From the line that contains "Local Open Scope string_scope." to the end of the records below, copy every line exactly. Both the first and last of these lines count.

"""

Lemma iter_shr_1_m (p : positive) (mrs : shr_record) :
  0 <= shr_m mrs ->
  shr_m (iter_pos shr_1 p mrs) = shr_m mrs / 2 ^ Zpos p.
Proof.
  revert mrs. induction p as [p IH|p IH|]; intros mrs Hm; cbn [iter_pos].
  - assert (H1 : 0 <= shr_m (shr_1 mrs)).
    { rewrite shr_1_m by exact Hm. apply Z.div_pos; lia. }
    assert (H2 : 0 <= shr_m (iter_pos shr_1 p (shr_1 mrs))).
    { rewrite IH by exact H1. apply Z.div_pos; [exact H1|].
      apply Z.pow_pos_nonneg; lia. }
    rewrite IH by exact H2. rewrite IH by exact H1.
    rewrite shr_1_m by exact Hm.
    assert (Hp : 0 < 2 ^ Z.pos p) by (apply Z.pow_pos_nonneg; lia).
    assert (Hpow : 2 ^ Z.pos p~1 = 2 * 2 ^ Z.pos p * 2 ^ Z.pos p).
    { rewrite <- Z.mul_assoc, <- Z.pow_add_r, <- Z.pow_succ_r by lia.
      f_equal. lia. }
    rewrite !Z.div_div by lia. rewrite Hpow. f_equal. lia.
  - assert (H1 : 0 <= shr_m (iter_pos shr_1 p mrs)).
    { rewrite IH by exact Hm. apply Z.div_pos; [exact Hm|].
      apply Z.pow_pos_nonneg; lia. }
    rewrite IH by exact H1. rewrite IH by exact Hm.
    assert (Hp : 0 < 2 ^ Z.pos p) by (apply Z.pow_pos_nonneg; lia).
    assert (Hpow : 2 ^ Z.pos p~0 = 2 ^ Z.pos p * 2 ^ Z.pos p).
    { rewrite <- Z.pow_add_r by lia. f_equal. lia. }
    rewrite Z.div_div by lia. rewrite Hpow. reflexivity.
  - rewrite shr_1_m by exact Hm. reflexivity.
Qed.
(** * basic-ecom-be: authorization gate, token service and product query engine

    A shallow embedding of the decision logic of the backend:
    - [Js]: the fragment of JavaScript value semantics the controllers rely on
      (string-to-number coercion, truthiness, number arithmetic);
    - [Admin]: the [isAdmin] middleware (middleware/admin.js);
    - [Products]: the [getProducts] controller (controllers/productController.js),
      over any store offering [find] and [countDocuments];
    - [Catalog]: the meaning of the filters and cursor options the controller
      emits, over a collection held as a list;
    - [TokenService]: issuing and verifying session tokens.

    Conventions.  Query-string values are sequences of ASCII characters.
    A JavaScript number is a binary64 value: [NaN], an infinity, the negative
    zero, or a finite value held as the rational it denotes; every arithmetic
    operation rounds its exact result to the nearest binary64 value, ties to
    even. *)

From Stdlib Require Import ZArith QArith Qround Qreduction Qcanon.
From Stdlib Require Import List String Ascii Bool Lia Sorted Permutation.
Import ListNotations.

Set Warnings "-register-all".

Local Open Scope string_scope.
Local Open Scope Z_scope.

"""

▶ [TASK RESPONSE]:
Local Open Scope string_scope.
Local Open Scope Z_scope.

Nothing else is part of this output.